3 years ago

Comparison of two cash transfer strategies to prevent catastrophic costs for poor tuberculosis-affected households in low- and middle-income countries: An economic modelling study

Draurio Barreira, Carlton A. Evans, Tom Wingfield, Knut Lönnroth, Sedona Sweeney, William E. Rudgard, Delia Boccia

Illness-related costs for patients with tuberculosis (TB) ≥20% of pre-illness annual household income predict adverse treatment outcomes and have been termed “catastrophic.” Social protection initiatives, including cash transfers, are endorsed to help prevent catastrophic costs. With this aim, cash transfers may either be provided to defray TB-related costs of households with a confirmed TB diagnosis (termed a “TB-specific” approach); or to increase income of households with high TB risk to strengthen their economic resilience (termed a “TB-sensitive” approach). The impact of cash transfers provided with each of these approaches might vary. We undertook an economic modelling study from the patient perspective to compare the potential of these 2 cash transfer approaches to prevent catastrophic costs.

Methods and findings

Model inputs for 7 low- and middle-income countries (Brazil, Colombia, Ecuador, Ghana, Mexico, Tanzania, and Yemen) were retrieved by literature review and included countries' mean patient TB-related costs, mean household income, mean cash transfers, and estimated TB-specific and TB-sensitive target populations. Analyses were completed for drug-susceptible (DS) TB-related costs in all 7 out of 7 countries, and additionally for drug-resistant (DR) TB-related costs in 1 of the 7 countries with available data. All cost data were reported in 2013 international dollars ($). The target population for TB-specific cash transfers was poor households with a confirmed TB diagnosis, and for TB-sensitive cash transfers was poor households already targeted by countries’ established poverty-reduction cash transfer programme. Cash transfers offered in countries, unrelated to TB, ranged from $217 to $1,091/year/household. Before cash transfers, DS TB-related costs were catastrophic in 6 out of 7 countries. If cash transfers were provided with a TB-specific approach, alone they would be insufficient to prevent DS TB catastrophic costs in 4 out of 6 countries, and when increased enough to prevent DS TB catastrophic costs would require a budget between $3.8 million (95% CI: $3.8 million–$3.8 million) and $75 million (95% CI: $50 million–$100 million) per country. If instead cash transfers were provided with a TB-sensitive approach, alone they would be insufficient to prevent DS TB-related catastrophic costs in any of the 6 countries, and when increased enough to prevent DS TB catastrophic costs would require a budget between $298 million (95% CI: $219 million–$378 million) and $165,367 million (95% CI: $134,085 million–$196,425 million) per country. DR TB-related costs were catastrophic before and after TB-specific or TB-sensitive cash transfers in 1 out of 1 countries. Sensitivity analyses showed our findings to be robust to imputation of missing TB-related cost components, and use of 10% or 30% instead of 20% as the threshold for measuring catastrophic costs. Key limitations were using national average data and not considering other health and social benefits of cash transfers.
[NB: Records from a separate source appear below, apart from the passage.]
(* ===== verification/UMallocSpec.v ===== *)
(** * The user allocator: what the heap looks like

    [blocks W a p bs t] says that the words [W] hold the blocks [bs] from
    address [a] to [t], the block before them having size [p]. *)

From S2P Require Import Prelude UMalloc.

(** ** Header words *)

(** A word with block field [q], bit [b] and magic number [m]. *)
Definition hw (q b m : Z) : Z := 8 * q + 4 * b + m.
Definition hw_ok (q b m : Z) : Prop := 0 ≤ q < 536870912 ∧ 0 ≤ b < 2 ∧ 0 ≤ m < 4.

Lemma hw_split w : 0 ≤ w < 4294967296 → ∃ q b m, w = hw q b m ∧ hw_ok q b m.
Proof.
  intros Hw. exists (w / 8), (w / 4 mod 2), (w mod 4). unfold hw, hw_ok.
  Z.div_mod_to_equations. lia.
Qed.
Lemma hw_range q b m : hw_ok q b m → 0 ≤ hw q b m < 4294967296.
Proof. unfold hw, hw_ok. lia. Qed.

Lemma hw_block q b m : hw_ok q b m → field_block (hw q b m) = q.
Proof.
  intros H. unfold field_block, hw. rewrite Z.shiftr_div_pow2 by done. change (2 ^ 3) with 8.
  unfold hw_ok in H. Z.div_mod_to_equations. lia.
Qed.
Lemma hw_bit q b m : hw_ok q b m → field_bit (hw q b m) = b.
Proof.
  intros H. unfold field_bit, hw. rewrite Z.shiftr_div_pow2 by done. change 1 with (Z.ones 1).
  rewrite Z.land_ones by done. change (2 ^ 2) with 4. change (2 ^ 1) with 2.
  unfold hw_ok in H. Z.div_mod_to_equations. lia.
Qed.
Lemma hw_magic q b m : hw_ok q b m → field_magic (hw q b m) = m.
Proof.
  intros H. unfold field_magic, hw. change 3 with (Z.ones 2). rewrite Z.land_ones by done.
  change (2 ^ 2) with 4. unfold hw_ok in H. Z.div_mod_to_equations. lia.
Qed.

(** Disjoint bits add up. *)
Lemma land_apart x y n : 0 ≤ n → 0 ≤ y < 2 ^ n → Z.land (Z.shiftl x n) y = 0.
Proof.
  intros Hn Hy. rewrite Z.shiftl_mul_pow2 by done. replace y with (Z.land (Z.ones n) y).
  - rewrite Z.land_assoc, Z.land_ones by done. rewrite Z.mod_mul by lia. apply Z.land_0_l.
  - rewrite Z.land_comm, Z.land_ones by done. by apply Z.mod_small.
Qed.
Lemma lor_low x y n : 0 ≤ n → 0 ≤ y < 2 ^ n → Z.lor (Z.shiftl x n) y = x * 2 ^ n + y.
Proof.
  intros Hn Hy. rewrite <- Z.shiftl_mul_pow2, <- Z.add_lor_land, land_apart by done. lia.
Qed.
Lemma land_high q y c : 0 ≤ q < 536870912 → 0 ≤ y < 8 → 0 ≤ c < 8 →
  Z.land (8 * q + y) (4294967288 + c) = 8 * q + Z.land y c.
Proof.
  intros Hq Hy Hc.
  assert (Hl : 0 ≤ Z.land y c < 8).
  { split; [apply Z.land_nonneg; lia|]. apply (bits_bound _ 3); [done|apply Z.land_nonneg; lia|].
    intros j Hj. rewrite Z.land_spec, (testbit_high y 3 j); [done|done|lia]. }
  replace (8 * q + y) with (Z.lor (Z.shiftl q 3) y) by (rewrite lor_low; lia).
  replace (4294967288 + c) with (Z.lor (Z.shiftl (Z.ones 29) 3) c) by (rewrite lor_low; [change (Z.ones 29) with 536870911|..]; lia).
  rewrite Z.land_lor_distr_l, !Z.land_lor_distr_r, <- Z.shiftl_land, Z.land_ones by done.
  rewrite (Z.mod_small q) by lia. rewrite land_apart by (done || lia). rewrite (Z.land_comm y), land_apart by (done || lia).
  rewrite Z.lor_0_r, Z.lor_0_l, lor_low by (done || lia). lia.
Qed.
A TB-sensitive cash transfer approach to increase all poor households’ income may have broad benefits by reducing poverty, but is unlikely to be as effective or affordable for preventing TB catastrophic costs as a TB-specific cash transfer approach to defray TB-related costs only in poor households with a confirmed TB diagnosis. Preventing DR TB-related catastrophic costs will require considerable additional investment whether a TB-sensitive or a TB-specific cash transfer approach is used.